Germany will agree to the phased introduction of hydrogen transportation | Instant News


FRANKFURT (Reuters) – Germany is gearing up to take the first steps in using carbon-free hydrogen fuel in the transportation sector, by gradually incorporating new energy sources as a boost to efforts to meet its climate targets.

The government is expected to pass a bill on the issue at a cabinet meeting on Wednesday.

The meeting agenda and the bill, both seen by Reuters, suggest the initial focus is on shifting existing pipelines carrying hydrogen made from fossil fuels to “green” hydrogen, which is made from wind and solar energy via electrolysis, and building a new green hydrogen pipeline.

It does not regulate the direct absorption of green hydrogen into the existing natural gas network, which is regulated by local monopolies.

Some operators of Germany’s 550,000 km long gas transport network have pushed for faster system integration, arguing this would increase green hydrogen use and help refinance their green hydrogen investment through network usage fees.

The draft explicitly calls the law a “provisional arrangement” that will allow a step-by-step approach to putting the country’s 9 billion euro ($ 10.89 billion) hydrogen strategy into practice.
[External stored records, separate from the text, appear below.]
(* ===== verification/Control.v ===== *)
(** * Operator controls: who holds a paused run, and which controls core takes

    [libs/vs-core/src/vs_core/_run_pause.py], [_operator_actions.py], and the stop-mode rules of
    [_proofs.py].  A run's pause, its standing stop and the operator's capacity wait are folds
    over the recorded controls. *)

From stdpp Require Import sorting.
From S2P Require Import Prelude PyFloat Identities Values Requests Records State Samples.

(** ** The pause fold *)

(** [pause_after]: one step of the fold *)
Definition pause_after (pause : option RunPause) (control : ControlInput) : option RunPause :=
  match control_action control with
  | ControlAction.PAUSE =>
      if eqb (control_owner control) (Some PauseOwner.OPERATOR)
      then Some {| pause_owner := PauseOwner.OPERATOR; pause_capacity_wait := false |}
      else Some (default {| pause_owner := PauseOwner.QUOTA; pause_capacity_wait := false |} pause)
  | ControlAction.RESUME =>
      if eqb (control_when control) (Some ResumeWhen.CAPACITY_RETURNS)
      then match pause with
           | None => None
           | Some pause => Some (pause <| pause_capacity_wait := true |>)
           end
      else None
  | ControlAction.STOP => None
  | _ => pause
  end.

(** [run_pause] *)
Definition run_pause (run : RunState) : option RunPause :=
  if negb (eqb (run_status run) RunStatus.PAUSED) then None
  else fold_left pause_after (run_controls run) None.

(** [stands_after] *)
Definition stands_after (stood : bool) (control : ControlInput) : bool :=
  match control_action control with
  | ControlAction.RESUME => control_capacity_wait_stands control
  | ControlAction.PAUSE =>
      if eqb (control_owner control) (Some PauseOwner.QUOTA) then stood else false
  | ControlAction.STOP => false
  | _ => stood
  end.

(** [capacity_wait_stands] *)
Definition capacity_wait_stands (run : RunState) : bool :=
  fold_left stands_after (run_controls run) false.

(** [stop_standing] *)
Definition stop_standing_after (standing : bool) (control : ControlInput) : bool :=
  match control_action control with
  | ControlAction.STOP => true
  | ControlAction.RESUME => false
  | _ => standing
  end.
Definition stop_standing (run : RunState) : bool :=
  fold_left stop_standing_after (run_controls run) false.

(** [requested_stop_mode]: one step, and the fold *)
Definition stop_mode_after (held : option StopMode) (control : ControlInput) : option StopMode :=
  match control_action control, control_mode control with
  | ControlAction.STOP, Some mode => Some (escalate_stop held mode)
  | ControlAction.RESUME, _ => None
  | _, _ => held
  end.
Definition requested_stop_mode (run : RunState) : option StopMode :=
  fold_left stop_mode_after (run_controls run) None.

(** [pause_outlived] *)
Definition pause_outlived (state : CoreState) : bool :=
  let run := core_run state in
  among (run_status run) [RunStatus.DRAINING; RunStatus.PARKED]
  && match run_park run with
     | Some park => park_epoch park <? ledger_epoch (core_records state)
     | None => false
     end.

(** ** Operator actions *)

(** [parallel_limit] *)
Definition parallel_after (limit : Z) (control : ControlInput) : Z :=
  match control_action control, control_max_parallel control with
  | ControlAction.SET_MAX_PARALLEL, Some n => n
  | _, _ => limit
  end.
Definition parallel_limit (run : RunState) : Z :=
  fold_left parallel_after (run_controls run) (limits_max_parallel (run_limits run)).

(** [cancelled_items] *)
Definition cancelled_items (run : RunState) : list ItemId :=
  omap (fun control =>
          if eqb (control_action control) ControlAction.CANCEL_ITEM
          then control_item control else None) (run_controls run).

Definition ENDED_PHASES : list AttemptPhase := [AttemptPhase.CLOSING; AttemptPhase.TERMINAL].
Definition PARKED_PHASES : list AttemptPhase := [AttemptPhase.PARKED; AttemptPhase.BLOCKED].

(** [row.generation > latest.generation], or no latest yet *)
Definition newer (row : AttemptView) (latest : option AttemptView) : bool :=
  match latest with
  | None => true
  | Some held => attempt_generation held <? attempt_generation row
  end.

(** [_latest] *)
Definition latest_attempt (state : CoreState) (attempt_id : option AttemptId) : option AttemptView :=
  fold_left (fun latest row =>
               if eqb (Some (attempt_attempt_id row)) attempt_id && newer row latest
               then Some row else latest) (core_attempts state) None.

(** [latest[row.attempt_id.root] = row]: a dict keeps the place a key was first put in. *)
Fixpoint dict_set {A : Type} (key : string) (value : A) (dict : list (string * A))
    : list (string * A) :=
  match dict with
  | [] => [(key, value)]
  | (k, v) :: dict' =>
      if eqb k key then (k, value) :: dict' else (k, v) :: dict_set key value dict'
  end.
Definition dict_get {A : Type} (key : string) (dict : list (string * A)) : option A :=
  option_map snd (next_such (fun item => eqb (fst item) key) dict).

Definition key_le {A : Type} (a b : string * A) : Prop := String.leb (fst a) (fst b) = true.
#[export] Instance key_le_dec {A} (a b : string * A) : Decision (key_le a b).
Proof. unfold key_le. apply _. Defined.

(** [_attempts_of] *)
Definition attempts_at (state : CoreState) (item : ItemId) : list AttemptView :=
  let latest :=
    fold_left (fun latest row =>
                 let key := root (attempt_attempt_id row) in
                 if eqb (attempt_item_id row) item && newer row (dict_get key latest)
                 then dict_set key row latest else latest) (core_attempts state) [] in
  map snd (merge_sort key_le latest).
(** A turn's permit is that of the nearest admitted turn it continues.  The walk over
    predecessors always ends (a cycle of predecessors grants nothing, and the rounds it is given
    are enough), and finds exactly the permit of the first invocation on the chain that is
    admitted: one the drain or its own dispatch admits and, when asked live, whose limit has
    not passed. *)
Theorem lookup_permit_nearest facts live ref permit :
  lookup_permit facts live (Some ref) = Some permit <-> exists n, grants facts live n ref permit.
Proof.
  unfold lookup_permit. split; [apply lookup_from_sound|]. intros [n Hg].
  apply (lookup_from_grants _ _ _ n); [done| |by intros r ?%not_elem_of_nil].
  apply grants_length in Hg. lia.
Qed.

(** ** Caps *)

(** [row'] is [row] with a limit no later, and with [row]'s own identity, request and phase. *)
Definition capped_of (row row' : RequestRecord) : Prop :=
  rec_request_id row' = rec_request_id row /\ rec_request row' = rec_request row
  /\ rec_phase row' = rec_phase row
  /\ (is_nan (until_at (rec_until row)) = false ->
      fle (until_at (rec_until row')) (until_at (rec_until row)) = true).

Lemma cap_record_capped now_at deadline_of row :
  (forall d, deadline_of row = Some d -> is_nan d = false) ->
  capped_of row (fst (cap_record now_at deadline_of row))
  /\ (phase_open (rec_phase row) = true -> is_nan (until_at (rec_until row)) = false ->
      forall d, deadline_of row = Some d ->
      fle (until_at (rec_until (fst (cap_record now_at deadline_of row)))) d = true)
  /\ (phase_open (rec_phase row) = false \/ deadline_of row = None ->
      fst (cap_record now_at deadline_of row) = row).
Proof.
  intros Hnan. unfold cap_record, capped_of.
  destruct (phase_open (rec_phase row)) eqn:Hopen; simpl.
  2: { split_and!; try done. apply fle_refl. }
  destruct (deadline_of row) as [d|]; simpl.
  2: { split_and!; try done. apply fle_refl. }
  specialize (Hnan d eq_refl). destruct (fle (until_at (rec_until row)) d) eqn:Hle; simpl.
  - split_and!; try done; [apply fle_refl|]. by intros _ _ ? [= <-].
  - split_and!; try done; [|intros _ _ ? [= <-]; by apply fle_refl|by intros [|]].
    intros Hrow. by apply flt_fle, not_fle_flt.
Qed.

(** A cap only shortens.  [cap_open_records] keeps the identity, the request and the phase
    of every record, moves no limit later, brings the limit of every open record the rule names
    a deadline for within it, and leaves the others as they are; no agent call's deadline moves
    later either. *)
Theorem cap_only_shortens state deadline_of :
  (forall row d, row ∈ rows_of state -> deadline_of row = Some d -> is_nan d = false) ->
  let after := cap_open_records state deadline_of in
  Forall2 (fun row row' =>
      capped_of row row'
      /\ (phase_open (rec_phase row) = true -> is_nan (until_at (rec_until row)) = false ->
          forall d, deadline_of row = Some d -> fle (until_at (rec_until row')) d = true)
      /\ (phase_open (rec_phase row) = false \/ deadline_of row = None -> row' = row))
    (rows_of state) (rows_of after)
  /\ Forall2 (fun call call' => call_call_id call' = call_call_id call
        /\ forall at_, call_deadline_at call = Some at_ -> is_nan at_ = false ->
           (forall at', call_deadline_at call' = Some at' -> is_nan at' = false) ->
           exists at', call_deadline_at call' = Some at' /\ fle at' at_ = true)
      (eval_agent_calls (core_evaluation state)) (eval_agent_calls (core_evaluation after)).
Proof.
  intros Hnan after. split.
  - change (rows_of after) with
      (map fst (map (cap_record (run_now_at (core_run state)) deadline_of) (rows_of state))).
    rewrite map_map. revert Hnan. generalize (rows_of state). intros l Hnan.
    induction l as [|row l IH]; simpl; constructor.
    + apply cap_record_capped. intros d. apply Hnan. by left.
    + apply IH. intros r d Hr. apply Hnan. by right.
  - unfold after, cap_open_records. simpl. set (capped := omap _ _). clearbody capped.
    induction (eval_agent_calls (core_evaluation state)) as [|call calls IH]; simpl; constructor; [|done].
    unfold cap_call. destruct (capped_at capped (call_request_id call)) as [deadline|].
    2: { split; [done|]. intros at_ Hat Hn _. exists at_. split; [done|by apply fle_refl]. }
    destruct (call_deadline_at call) as [held|] eqn:Hheld; [|by split].
    destruct (fle held deadline) eqn:Hle; simpl.
    + split; [done|]. intros at_ [= <-] Hn _. exists held. split; [done|by apply fle_refl].
    + split; [done|]. intros at_ [= <-] Hn Hn'. exists deadline. split; [done|].
      apply flt_fle, not_fle_flt; auto.
Qed.

Lemma cap_only_shortens_witness :
  let after := cap_open_records sample_running (fun _ => Some (seconds 100)) in
  Forall2 capped_of (rows_of sample_running) (rows_of after)
  /\ Forall (fun row => until_at (rec_until row) = seconds 100) (rows_of after).
Proof.
  split; [|vm_compute; by repeat constructor].
  destruct (cap_only_shortens sample_running (fun _ => Some (seconds 100))) as [Hrows _].
  - intros row d _ [= <-]. reflexivity.
  - eapply Forall2_impl; [exact Hrows|]. intros row row' [Hcap _]. exact Hcap.
Defined.
Lemma shallow_apply unsent state record facts :
  ledger_sound state -> record ∈ ledger_records state ->
  (prepared_besides state (rec_request_id record) <= depth)%nat ->
  deep (apply_with context close_unsent unsent state record facts) = false.
Proof.
  intros Hsound Hin Hle. unfold apply_with. set (o := facts_observation facts).
  destruct (observation_for record (Some o)) as [? | |] eqn:Hfor; [|apply deep_reject..].
  apply observation_for_identity in Hfor.
  destruct (eqb (rec_phase record) RequestPhase.PREPARED && negb unsent); [done|].
  assert (rec_phase record <> RequestPhase.COMPLETED ->
    deep (advance_phase context close_unsent state record facts) = false) as Hadvance
    by (intros Hc; eapply shallow_advance; try done; intros p; by apply prepared_never_closed).
  assert (forall previous, deep
    match fresh_observation (match previous with None => [] | Some held => [held] end) (Some o) true with
    | Mismatch ProofField.SEQUENCE =>
        if match previous with
           | Some held => (obs_sequence o <? obs_sequence held)%Z
           | None => false
           end
        then Ok (only state)
        else Err (ContractError ["observation"; "sequence"]%string
                    "conflicts with the accepted observation"%string)
    | Proven _ =>
        if eqb (Some o) previous then Ok (only state)
        else if eqb (rec_phase record) RequestPhase.COMPLETED
        then refine state record o
        else advance_phase context close_unsent state record facts
    | denial => reject_proof denial "sequence"%string
    end = false) as Hjudged.
  { intros previous. destruct (fresh_observation _ _ _) as [x|reason|field]; [|done|].
    - destruct (eqb (Some o) previous); [done|].
      destruct (eqb (rec_phase record) RequestPhase.COMPLETED) eqn:Hc; [apply deep_refine|].
      by apply Hadvance, eqb_neq.
    - destruct field; try done. by destruct (match previous with Some _ => _ | None => _ end). }
  destruct (rec_observation record) as [previous|] eqn:Hprev; [|apply (Hjudged None)].
  destruct (ended_at_close previous && negb (eqb o previous)) eqn:Hend; [|apply (Hjudged (Some previous))].
  apply andb_true_iff in Hend as [Hend _]. unfold answered_after_close. rewrite Hprev. fold o.
  destruct (obs_sequence o <? obs_sequence previous); [done|].
  destruct (_ || agrees previous o) eqn:Hkeep; [apply deep_refine|]. to_prop.
  eapply (shallow_advance state record); try done. intros p (_ & Hp & Hgood).
  rewrite Hprev in Hp. injection Hp as <-. destruct Hgood; congruence.
Qed.
End Close.

Lemma shallow_apply_at depth : forall unsent state record facts,
  ledger_sound state -> record ∈ ledger_records state ->
  (prepared_besides state (rec_request_id record) <= depth)%nat ->
  deep (apply_at context depth unsent state record facts) = false.
Proof.
  induction depth as [|depth IH]; intros unsent state record facts Hsound Hin Hle; simpl;
    eapply shallow_apply; try done.
  - lia.
  - intros s r c Hs Hr Hp Hclose. apply apply_at_answers in Hclose as [? ?]; try done.
    by apply cancels_of_answers; auto.
  - intros s r Hs Hr Hp Hlt. apply IH; [done|done|lia].
Qed.

Lemma prepared_besides_length state identity : (prepared_besides state identity <= depth_of state)%nat.
Proof. apply List.filter_length_le. Qed.
End Depth.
The final integration of the gas and hydrogen network remains “a problem for many years,” he said.

The law must be passed by parliament as part of a series of energy initiatives the government wants to finalize before the summer holidays and general elections in September.

The government has prioritized green hydrogen which is relatively expensive for industries that are difficult to electrify, such as steel making and chemicals.

German industry consumes about 55 terawatt hour (TWh) of “gray” hydrogen made from fossil fuels each year, while all sectors, including home heating, use up to 1,000 TWh of natural gas.

Heating and transportation can get electricity faster, for example through geothermal pumps and private passenger cars that run on batteries.